NVIDIA has changed the way it approaches 3-way and 4-way SLI support for the GeForce GTX 1080 and GeForce GTX 1070. Now out of the box you can enable 2-way SLI by using either an SLI HB bridge (recommended for certain high resolutions), or even a classic 2-way bridge, 3-way and 4-way SLI will be restricted to a few non-gaming apps.
When the GeForce GTX 1080 and GTX 1070 were launched NVIDIA said it would officially not support 3-way and 4-way SLI for Pascal GPUs, however they setup a ‘SLI enthusiast key” webpage, from which enthusiasts can obtain a software key that unlocks 3-way and 4-way SLI support using classic bridges. So all NVIDIA would have to do was optimize a driver for 2-way SLI and then a gamer would get lucky if the game developer added in 3-way and 4-way SLI support. Well that is not the case anymore.

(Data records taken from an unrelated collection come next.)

Lemma other_step_left x y p : other_step x y → cancel_ends (rv_code x) → left_of x p → left_of y p.
Proof.
  assert (∀ X (k : result exn X → body bool) (w : World E) r s, k (Raise CancelledError) = CoRet (Raise CancelledError) →
    (Raise CancelledError, (w, false)) = (r, s) → s.2 = false ∧ ends_in not_running (k r) 0) as Hcancel.
  { intros X k w r s Hc [= <- <-]. by rewrite Hc. }
  intros H Hc (Hb & n & He & Hp).
  destruct H as [|y b c r w' b' [= _ _ <-]|x y H]; cbn in *; [split; [done|]; by exists n..|].
  destruct H as [y b X m k|y b X r k]; cbn in *.
  - split; [done|]. exists 0%nat. split; [|cbn; destruct n; [done|lia]]. intros w r s. by apply Hcancel.
  - split; [done|]. exists 0%nat. split; [|cbn; lia]. intros w r' s. by apply Hcancel.
Qed.

Lemma own_run_left n k x y p :
  own_run k x y → loop_inv n x → left_of x p → (k ≤ p)%nat ∧ ∃ p', left_of y p'.
Proof.
  intros H. revert p. induction H as [x|k x y z Hxy _ IH|k x y z Hxy _ IH]; intros p Hi Hx.
  - split; [lia|eauto].
  - destruct (own_step_left _ _ _ Hxy Hx) as (p' & -> & Hy).
    destruct (IH p'); [by eapply step_inv; [left|]|done|]. split; [lia|done].
  - apply IH; [by eapply step_inv; [right|]|]. eapply other_step_left; [exact Hxy| |done].
    by apply along_here in Hi as [_ ?].
Qed.

(** Its task never waits for anything but its own turn or command. *)
Lemma own_step_or_ret x : is_ret (rv_code x) = false → ∃ y, own_step x y.
Proof.
  destruct x as [x b [r|X m k|X m k]]; [done|..]; intros _.
  - destruct (settle (CoSync m k) (sy_world x, b)) as [c' [w' b']] eqn:Hs.
    eexists. by apply (rl_turn x b _ w' b' c').
  - destruct (take_effect (CoAwait m k) (sy_world x, b)) as [[c' [w' b']]|] eqn:Hs.
    + eexists. by apply (rl_command x b _ w' b' c').
    + cbn in Hs. by destruct (m _).
Qed.

(** C11: [stop()] ends the recovery loop.  Once its task has had its first turn, whenever
    [_running] is false and the task has not ended, at most [2 * length queues + 3]
    more turns and commands of its own are to come, whatever runs in between: the rest
    of the round and the sleep.  [_running] stays false, the task can always go on
    until it has ended, and it ends because of the flag, or by an exception. *)
Theorem stopped_loop_ends rw queues rounds x0 x k y :
  started rw queues rounds x0 → rtc recover_step x0 x →
  rv_running x = false → is_ret (rv_code x) = false → own_run k x y →
  (k ≤ 2 * length queues + 3)%nat ∧ rv_running y = false ∧
  match rv_code y with CoRet r => r ≠ Ok false | _ => ∃ z, own_step y z end.
Proof.
  intros H0%started_inv Hrun Hb Hr Hk. apply (run_inv _ _ _ Hrun) in H0.
  assert (left_of x (2 * length queues + 3)) as Hleft.
  { split; [done|]. apply along_here in H0 as [[H0|H0] _]; [congruence|].
    exists (length queues + 1)%nat. split; [done|]. destruct (is_sync _); lia. }
  destruct (own_run_left _ _ _ _ _ Hk H0 Hleft) as [Hle (p & Hf & n & He & _)].
  split; [done|]. split; [done|]. destruct (rv_code y) eqn:Hc; [exact He|..];
    (apply own_step_or_ret; by rewrite Hc).
Qed.

(** A [stop()] that comes before the task's first turn is lost: that turn sets the
    flag, and goes on as if nothing had happened. *)
Theorem early_stop_lost rw queues rounds (w : World E) :
  settle (recover_loop_co rw queues rounds) (stop (w, true)).2 =
  settle (while_running rw queues rounds) (w, true).
Proof. done. Qed.

(** A cancelled recovery task ends with its next turn, and changes nothing more:
    what [run] does with it when it stops. *)
Theorem cancelled_loop_ends rw queues rounds x0 x y z :
  started rw queues rounds x0 → rtc recover_step x0 x → cancel_step x y → own_step y z →
  z = mkRecovering (rv_sys x) (rv_running x) (CoRet (Raise CancelledError)).
Proof.
  intros H0%started_inv Hrun Hy Hz. apply (run_inv _ _ _ Hrun), along_here in H0 as [_ Hc].
  destruct Hy as [[w ws ps] b X m k|[w ws ps] b X r k]; cbn in Hc;
    (inversion Hz as [? ? ? w' b' c' _ Ht|? ? ? w' b' c' Ht]; subst; [|done];
     unfold woken in Ht; cbn [settle sy_world] in Ht; rewrite Hc in Ht; by injection Ht as <- <- <-).
Qed.

End Stops.

(** ** Witnesses *)

Section Steps.
Context {R : Redis} {RS : RedisSpec R} {E : Type}.

Definition turn (x : recovering E) : recovering E :=
  let '(c, (w, b)) := settle (rv_code x) (sy_world (rv_sys x), rv_running x) in
  mkRecovering (on_world w (rv_sys x)) b c.
Definition command (x : recovering E) : recovering E :=
  match take_effect (rv_code x) (sy_world (rv_sys x), rv_running x) with
  | Some (c, (w, b)) => mkRecovering (on_world w (rv_sys x)) b c
  | None => x
  end.
Definition stopped (x : recovering E) : recovering E := mkRecovering (rv_sys x) false (rv_code x).

Lemma turn_step x : is_sync (rv_code x) = true → own_step x (turn x).
Proof.
  destruct x as [x b c]. unfold turn. cbn. intros Hc. destruct (settle c _) as [c' [w' b']] eqn:Hs.
  by apply rl_turn.
Qed.

Lemma command_step x :
  is_sync (rv_code x) = false → is_ret (rv_code x) = false → own_step x (command x).
Proof.
  destruct x as [x b [r|X m k|X m k]]; try done. intros _ _. unfold command. cbn [rv_code rv_sys rv_running].
  destruct (take_effect _ _) as [[c' [w' b']]|] eqn:Hs; [by apply rl_command|].
  cbn in Hs. by destruct (m _).
Qed.

Lemma stop_step P D N x : other_step P D N x (stopped x).
Proof. destruct x as [[w ws ps] b c]. by apply (rl_stop P D N (mkSys w ws ps) b c (Ok tt) w false). Qed.
End Steps.

(** Worker [w1] has crashed with an entry; [w2] claims it, and is stopped meanwhile. *)
Definition crashed_server : mstate :=
  let s := run (S := mstate) (read_group relayq noon mail (u "w1") 1 2000) (server_with 1 3) in
  mkM (m_srv s) 60000 (m_delivered s) [].
Definition claimer : RecoveryWorker := mkRecovery relayq (u "w2") 30000 10.
Definition rv0 : recovering unit :=
  mkRecovering (mkSys (world_on crashed_server) [] []) false (recover_loop_co claimer [mail] 2).
Definition rv1 : recovering unit := turn rv0.
Definition rv2 : recovering unit := command rv1.
Definition rv3 : recovering unit := stopped rv2.
Definition rv4 : recovering unit := turn rv3.
Definition rv5 : recovering unit := command rv4.
Definition rv6 : recovering unit := turn rv5.
Definition owners (x : recovering unit) : list pystr := (g_pel (mail_group (w_redis (sy_world (rv_sys x))))).*2.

NVIDIA has reportedly removed the entire “software” key process of unlocking 3-way and 4-way SLI support. Now you should be able to enable SLI or 3-4 GPUs, but only a list of apps selected by NVIDIA will be able to take advantage of any 2+ GPU setup. These apps include popular benchmarking tools like Ungine Heaven, 3DMark FireStrike, and Catzilla. NVIDIA could possibly update this list with future driver updates.
I guess NVIDIA’s thinking behind this is to appease overclockers who only care able the score a benchmark spits out. This way they will not have to deal with complaints from gamers about choppy display output.

Pointless if you ask me. They just don’t want to fall behind AMD in benchmarks.